Data extracts>
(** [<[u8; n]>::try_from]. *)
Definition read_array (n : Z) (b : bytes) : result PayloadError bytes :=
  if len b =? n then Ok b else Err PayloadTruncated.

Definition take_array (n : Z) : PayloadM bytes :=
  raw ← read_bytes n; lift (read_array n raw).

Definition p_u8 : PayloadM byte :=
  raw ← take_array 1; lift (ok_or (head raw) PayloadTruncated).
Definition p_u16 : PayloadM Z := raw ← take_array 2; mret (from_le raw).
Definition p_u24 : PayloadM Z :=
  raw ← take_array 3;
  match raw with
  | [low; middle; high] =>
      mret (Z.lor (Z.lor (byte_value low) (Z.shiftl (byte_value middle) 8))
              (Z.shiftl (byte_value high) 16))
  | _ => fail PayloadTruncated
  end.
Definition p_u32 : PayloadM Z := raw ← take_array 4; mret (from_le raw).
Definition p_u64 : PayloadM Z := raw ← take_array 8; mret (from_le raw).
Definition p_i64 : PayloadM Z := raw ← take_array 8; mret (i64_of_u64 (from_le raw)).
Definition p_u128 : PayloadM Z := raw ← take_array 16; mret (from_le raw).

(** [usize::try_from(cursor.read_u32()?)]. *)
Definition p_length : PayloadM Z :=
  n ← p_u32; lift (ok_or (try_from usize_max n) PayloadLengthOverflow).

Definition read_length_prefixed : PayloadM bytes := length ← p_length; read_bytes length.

What the task requires> Every line of the entries above that includes "shiftl" should be copied.

Output of the exercise>
      mret (Z.lor (Z.lor (byte_value low) (Z.shiftl (byte_value middle) 8))
              (Z.shiftl (byte_value high) 16))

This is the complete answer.